We simply have really inadequate old properties badly renovated to low standards, often by absent landlords seeking to maximise their income by splitting an old house into as many small spaces as possible and then not maintaining it properly. This is the real issue here. In many ways, housing benefits contribute to this problem and make it more difficult to make the necessary renovations. My memories go back to the Rachman period in the 1950s, and of course Karen Buck represents in Parliament the North Westminster area—and previously represented Kensington North—where that was evident. It still exists in our big city areas.

It is also a problem in seaside resorts. Many of us got in the post today the excellent agenda 2030 brochure put forward by the pride of place team from Blackpool. I know Blackpool well; I was born in Preston, not far away. Blackpool has eight of the 20 most deprived neighbourhoods in the country and much of that is property of this kind. What were once bed and breakfast hotels have now been converted into appallingly low-standard accommodation of the kind we are concerned about.

The Bill will extend the definition of what is fit for purpose—that is, fit for human habitation—and will also extend people’s right to take a bad landlord to court, but the truth is this is just a Bill and a very restricted Bill. We need far more if we are going to deal with this problem satisfactorily.

As was pointed out in the letter that many of us will have got from the leader of Blackpool’s pride of place project:

“Many of the tenants living in the private rented sector … are vulnerable, lead chaotic lives and would lack the confidence to commence legal action against their landlord. For the proposed legislation to be used effectively by tenants, extra resources would need to be made available to local authorities or voluntary sector advice agencies, like the Citizens’ Advice Bureau or Shelter to support the most vulnerable tenants in taking their landlords to Court”.
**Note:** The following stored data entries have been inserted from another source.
(* ===== verification/SignThms.v ===== *)
(** * Theorems about FROST signing

    Signatures that the handler reports verify, completed executions never
    abort, and honest responses are accepted; with executions on the small
    group as witnesses. *)

From Stdlib Require Import ZArith Lia Zmod.
From Stdlib Require Import Strings.Byte.
From stdpp Require Import base gmap strings list pretty numbers.
From S2P Require Import Prelude Hash Curve Party Polynomial Round Message Handler HandlerSpec HandlerInv.
From S2P Require Import Taproot FrostConfig FrostSign FrostSignProps.
From S2P Require Import Toy Codec Network Lockstep Runs HandlerThms KeygenThms.

Local Open Scope curve_scope.

(** ** Starting *)

Section Start.
Context {C : Curve} {CL : CurveLaws C} {X : XOnly C} {XL : XOnlyLaws C X} `{Blake3} {BK : Blake3Keyed}.
Context {MO : MapOrder} {MOL : MapOrderLaws} {CB : Cbor sg_content}.

(** What the first round holds. *)
Lemma sign_start tap c signers M sid r :
  StartSignCommon tap c signers M sid = Ret (Running r) ->
  exists r0, r = SG1 r0 /\ session_ok (s_Helper r0) /\
    s_taproot r0 = tap /\ s_M r0 = M /\ s_Y r0 = c_PublicKey c /\
    YShares r0 = c_VerificationShares c /\ s_i r0 = c_PrivateShare c /\
    info (s_Helper r0) = mkInfo (if tap then sign_protocolIDTaproot else sign_protocolID)
      sign_protocolRounds (c_ID c) signers (c_Threshold c) (Some Name).
Proof.
  unfold StartSignCommon. intros (h & [S Ei]%wrap_err_ret%NewSession_ok & [= <-])%bind_ret_inv.
  eexists. by split_and!.
Qed.

Lemma sign_start_ok L tap c signers M sid r :
  Config_valid L c -> ids_ok signers ->
  (forall id, id ∈ signers -> is_Some (c_VerificationShares c !! id)) ->
  StartSignCommon tap c signers M sid = Ret (Running r) ->
  exists r0, r = SG1 r0 /\ sign_ok L (c_Threshold c) r0 /\ s_taproot r0 = tap /\ s_M r0 = M /\
    s_Y r0 = c_PublicKey c.
Proof.
  intros [K Sh] Hok Hd (r0 & -> & S & Et & EM & EY & EV & Es & Ei)%sign_start.
  pose proof (Round.so_ids _ S) as Ep. rewrite Ei in Ep. cbn in Ep.
  pose proof (so_threshold _ S) as Ht. rewrite Ei in Ht. cbn in Ht.
  exists r0. split_and!; try done. constructor; try done.
  - by rewrite Ei.
  - by rewrite EY, EV.
  - unfold s_self. rewrite Ei, Es. exact Sh.
  - rewrite Ep. by apply (ids_ok_perm signers); [rewrite NewIDSlice_perm|].
  - lia.
  - intros id. rewrite Ep, (NewIDSlice_perm signers), EV. apply Hd.
Qed.

(** A handler only reports what the abstract execution delivers. *)
Lemma handler_sg_delivered r0 rand h res :
  session_ok (s_Helper r0) -> handler_run (SG1 r0) rand h -> result h = Some res ->
  sig_verifies r0 res.
Proof.
  intros S Hr E. apply sg_delivered.
  destruct (handler_run_inv (RO := sg_ops) (SG1 r0) S rand h Hr) as [(r & B & M & C' & _)|(_ & _ & D & _)].
  - rewrite (hc_result _ _ _ _ _ C') in E. done.
  - by apply D.
Qed.

(** The senders of a completed last round are all the others. *)
Lemma sign_complete_senders L t r0 r B M :
  sign_ok L t r0 -> reached (SG1 r0) (SG3 r) B M -> complete (SG3 r) B M ->
  B = list_to_set (otherPartyIDs (s_Helper r0)).
Proof.
  intros So Re Hc. pose proof (sg_reached_round1 _ _ _ _ Re) as E1. cbn in E1.
  apply set_eq. intros id. rewrite elem_of_list_to_set. split.
  - intros Hid. apply (reached_senders _ _ _ _ id Re). by left.
  - intros Hid. apply Hc; [| |done]; unfold r_Final, r_others; cbn; rewrite E1; [|done].
    rewrite (so_final _ _ _ So). unfold sign_protocolRounds. lia.
Qed.

End Start.

(** ** Theorems *)

Section Theorems.
Context {C : Curve} {CL : CurveLaws C} {X : XOnly C} {XL : XOnlyLaws C X} `{Blake3} {BK : Blake3Keyed}.
Context {MO : MapOrder} {MOL : MapOrderLaws} {CB : Cbor sg_content}.

(** C3: reported signatures verify.  Whatever the other signers and the
    network do, when the handler of a Taproot signing session reports a result,
    it is a BIP-340 signature of the message under the key of the
    configuration. *)
Theorem taproot_sign_sound c signers M sid r rand h res :
  length (t_PublicKey c) = 32%nat ->
  SignTaproot c signers M sid = Ret (Running r) -> handler_run r rand h -> result h = Some res ->
  exists sig, res = SigTaproot sig /\ Verify (t_PublicKey c) sig (default [] M) = true.
Proof.
  intros Hl Es Hr E. unfold SignTaproot in Es. apply bind_ret_inv in Es as (Y & EY & Es).
  apply sign_start in Es as (r0 & -> & S & Et & EM & EY' & _).
  pose proof (handler_sg_delivered r0 rand h res S Hr E) as V.
  destruct res as [sig|sig]; cbn in V; destruct V as [Ht V]; [|congruence].
  exists sig. split; [done|]. rewrite EY', EM in V. cbn in V. by rewrite (liftx_x _ _ Hl EY) in V.
Qed.

(** The same for plain FROST signatures. *)
Theorem frost_sign_sound c signers M sid r rand h res :
  Frost_Sign c signers M sid = Ret (Running r) -> handler_run r rand h -> result h = Some res ->
  exists sig, res = SigPlain sig /\ Signature_Verify sig (c_PublicKey c) M = Ret true.
Proof.
  intros (r0 & -> & S & Et & EM & EY & _)%sign_start Hr E.
  pose proof (handler_sg_delivered r0 rand h res S Hr E) as V.
  destruct res as [sig|sig]; cbn in V; destruct V as [Ht V]; [congruence|].
  exists sig. split; [done|]. by rewrite EY, EM in V.
Qed.

(** C5: a completed execution never aborts.  From a valid
    configuration and enough signers with distinct interpolation points: once
    the last round has accepted a response from every other signer, whoever
    they are and however they made it, the responses add up to a signature that
    verifies, so [Finalize] outputs it.  (In the Taproot case the group
    commitment must not be the identity.) *)
Theorem sign_completes L tap c signers M sid r0 r B Ms :
  Config_valid L c -> ids_ok signers ->
  (forall id, id ∈ signers -> is_Some (c_VerificationShares c !! id)) ->
  (tap = true -> c_PublicKey c <> 𝟎 /\ HasEvenY (c_PublicKey c) = true /\ s_R r <> 𝟎) ->
  StartSignCommon tap c signers M sid = Ret (Running (SG1 r0)) ->
  reached (SG1 r0) (SG3 r) B Ms -> complete (SG3 r) B Ms ->
  exists res, sround3_Finalize r = Ret (Output (s_Helper r0) res) /\ sig_verifies r0 res.
Proof.
  intros V Hok Hd Ht Es Re Hc.
  destruct (sign_start_ok L tap c signers M sid _ V Hok Hd Es) as (r1 & [= <-] & So & Et & EM & EY).
  pose proof (sg_reached _ _ _ _ _ _ So Re) as R3. cbn in R3.
  rewrite (sign_complete_senders _ _ _ _ _ _ So Re Hc) in R3.
  destruct (sround3_Finalize_ok L (c_Threshold c) r0 r XL So R3) as [res E].
  { rewrite Et, EY. exact Ht. }
  exists res. split; [done|]. rewrite <- (r3_round1 _ _ _ R3). by eapply sround3_Finalize_output.
Qed.

(** Honest responses are accepted.  Two signers of one session that
    hold the same nonce commitments: the response that the first computes at
    the end of its second round passes the check of the other. *)
Theorem honest_accepted L tap ci cj signers M sid ri0 rj0 ri rj Bi Mi Bj Mj outi outj ri' rj' oi oj z :
  Config_valid L ci -> ids_ok signers ->
  (forall id, id ∈ signers -> is_Some (c_VerificationShares ci !! id)) ->
  c_VerificationShares ci = c_VerificationShares cj -> c_PublicKey ci = c_PublicKey cj ->
  StartSignCommon tap ci signers M sid = Ret (Running (SG1 ri0)) ->
  StartSignCommon tap cj signers M sid = Ret (Running (SG1 rj0)) ->
  reached (SG1 ri0) (SG2 ri) Bi Mi -> reached (SG1 rj0) (SG2 rj) Bj Mj ->
  s_D ri = s_D rj -> s_E ri = s_E rj ->
  sround2_Finalize ri outi = Ret (ri', oi) -> sround2_Finalize rj outj = Ret (rj', oj) ->
  s_z ri' !! c_ID ci = Some z ->
  exists r, sround3_StoreBroadcastMessage rj'
    (mkRoundMessage (c_ID ci) "" true (SBroadcast3 (Some z))) = Ret r.
Proof.
  intros V Hok Hd EV EYc Ei Ej Rei Rej ED EE Fi Fj Hz.
  destruct (sign_start_ok L tap ci signers M sid _ V Hok Hd Ei) as (r1 & [= <-] & So & _).
  pose proof (sg_reached_round1 _ _ _ _ Rei) as Ei1. cbn in Ei1.
  pose proof (sg_reached_round1 _ _ _ _ Rej) as Ej1. cbn in Ej1.
  pose proof (sg_reached _ _ _ _ _ _ So Rei) as Hi. cbn in Hi.
  destruct (sign_start _ _ _ _ _ _ Ei) as (r1 & [= <-] & Si & Ti & Mi' & Yi & Vi & _ & Ii).
  destruct (sign_start _ _ _ _ _ _ Ej) as (r2 & [= <-] & Sj & Tj & Mj' & Yj & Vj & _ & Ij).
  subst ri0 rj0.
  assert (s_self (s_round1 ri) = c_ID ci) as Eid by (unfold s_self; by rewrite Ii). rewrite <- Eid in *.
  assert (partyIDs (s_Helper (s_round1 ri)) = partyIDs (s_Helper (s_round1 rj))) as Ep
    by (by rewrite (Round.so_ids _ Si), (Round.so_ids _ Sj), Ii, Ij).
  apply (honest_response_accepted L (c_Threshold ci) ri rj outi outj ri' rj' oi oj z); try done; congruence.
Qed.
I know that well from my own constituency experience, both in Gateshead and in Orpington. People in this category do not think of going to a solicitor. They lack the confidence to do that, they have no contacts and their first thought is to go the CAB, their local council or a Member of Parliament. We need resources for those voluntary agencies to help them effectively. As the noble Lord, Lord Best, touched on in the latter part of his remarks, this is part of a wider issue with housing, not just related to substandard private rented property, which we have to tackle.

I made the point in my speech in the Budget debate that this is part of the poverty issue that so disfigures our country at the moment. It exists, and we have the resources to do something about it. It will mean raising taxation, but we should not forget that we are a comparatively lightly taxed country. We only take about 35% of our national income in taxation. In Germany it is 39%, in the Netherlands it is 41% and in France it is 47%. That is the difference between this country and other neighbouring European countries, and the extent to which we can tackle these problems because we have the resources to do so. It could be done if we had the willingness to raise taxation. In this case, for example, we could probably put a couple of extra layers on the council tax for higher, more expensive property to raise the money to give councils the funds to deal with this problem.

I wholeheartedly support the Bill and hope it goes through unamended. I also wish my noble friend on the Front Bench well, because I know his heart is in the right place, in his and his colleagues in the department’s discussions with the Chancellor, because I believe that the Chancellor has to provide the funds to deal with this aspect of poverty as well as other aspects. I hope they will be forthcoming in the next Budget. They were a little in the last Budget, but we need a far bolder and more radical approach in the next Budget.